• _What to work on_
Could you return every line of the records below that contains the word "induction"?

Provided data section start

Lemma build_loop_not_Ok (T0 T : gmap Z Z) h :
  Exists (λ p, ¬ well_formed p) h → build_loop T0 h ≠ Ok T.
Proof.
  intros Hex. revert T0. induction Hex as [p h Hp | p h _ IH]; intros T0 Hb.
  - destruct p as [|y [|m [|d [|r [|]]]]]; try done.
    simpl in Hb. destruct (valid_ymd y (m + 1) d) eqn:Hv.
    + apply Hp. by exists y, m, d, r.
    + by rewrite datetime_date_invalid in Hb.
  - destruct p as [|y [|m [|d [|r [|]]]]]; try done.
    simpl in Hb. destruct (datetime_date y (m + 1) d); [|done]. simpl in Hb.
    by eapply IH.
Qed.

Lemma build_loop_malformed (T0 : gmap Z Z) h :
  Exists (λ p, ¬ well_formed p) h →
  ∃ e, build_loop T0 h = Raise e ∧ (e = ValueError ∨ e = OverflowError).
Proof.
  intros Hex. destruct (build_loop T0 h) as [T|e] eqn:Hb.
  - by destruct (build_loop_not_Ok _ _ _ Hex Hb).
  - exists e. split; [done|]. by destruct (build_loop_raises _ _ _ Hb).
Qed.

(** The loop ends at the first observation that is no date, with the
    exception of the date constructor. *)
Lemma build_loop_first_malformed (T0 : gmap Z Z) h1 h2 y m d r :
  Forall well_formed h1 →
  valid_ymd y (m + 1) d = false →
  build_loop T0 (h1 ++ [y; m; d; r] :: h2) = Raise (date_error y (m + 1) d).
Proof.
  intros Hwf Hv. revert T0.
  induction Hwf as [|p h1 (y' & m' & d' & r' & -> & Hv') _ IH]; intros T0.
  - simpl. by rewrite datetime_date_invalid.
  - rewrite <- app_comm_cons, build_loop_cons_ok by done. apply IH.
Qed.

Lemma build_loop_app (T0 T : gmap Z Z) h1 h2 :
  build_loop T0 (h1 ++ h2) = Ok T →
  ∃ T1, build_loop T0 h1 = Ok T1 ∧ build_loop T1 h2 = Ok T.
Proof.
  revert T0. induction h1 as [|p h1 IH]; intros T0 Hb; [by exists T0|].
  destruct p as [|y [|m [|d [|r [|]]]]]; try done.
  simpl in *. destruct (datetime_date y (m + 1) d); [|done]. simpl in *. eauto.
Qed.

(** An entry survives the rest of the loop when no later point has its date. *)
Lemma build_loop_keeps (T0 T : gmap Z Z) h (k : date) (r : Z) :
  build_loop T0 h = Ok T → T0 !! k = Some r →
  (∀ y m d r', [y; m; d; r'] ∈ h → valid_ymd y (m + 1) d = true →
               _ymd2ord y (m + 1) d ≠ k) →
  T !! k = Some r.
Proof.
  revert T0. induction h as [|p h IH]; intros T0 Hb Hk Hlater.
  - simpl in Hb. by injection Hb as <-.
  - destruct p as [|y [|m [|d [|r' [|]]]]]; try done.
    simpl in Hb. destruct (valid_ymd y (m + 1) d) eqn:Hv.
    + rewrite datetime_date_valid in Hb by done. simpl in Hb.
      apply (IH _ Hb).
      * rewrite lookup_insert_ne; [done|]. apply (Hlater y m d r'); [left|done].
      * intros y1 m1 d1 r1 Hin. apply (Hlater y1 m1 d1 r1). by right.
    + by rewrite datetime_date_invalid in Hb.
Qed.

Provided data section end

• _Output for this exercise_
  intros Hex. revert T0. induction Hex as [p h Hp | p h _ IH]; intros T0 Hb.
  induction Hwf as [|p h1 (y' & m' & d' & r' & -> & Hv') _ IH]; intros T0.
  revert T0. induction h1 as [|p h1 IH]; intros T0 Hb; [by exists T0|].
  revert T0. induction h as [|p h IH]; intros T0 Hb Hk Hlater.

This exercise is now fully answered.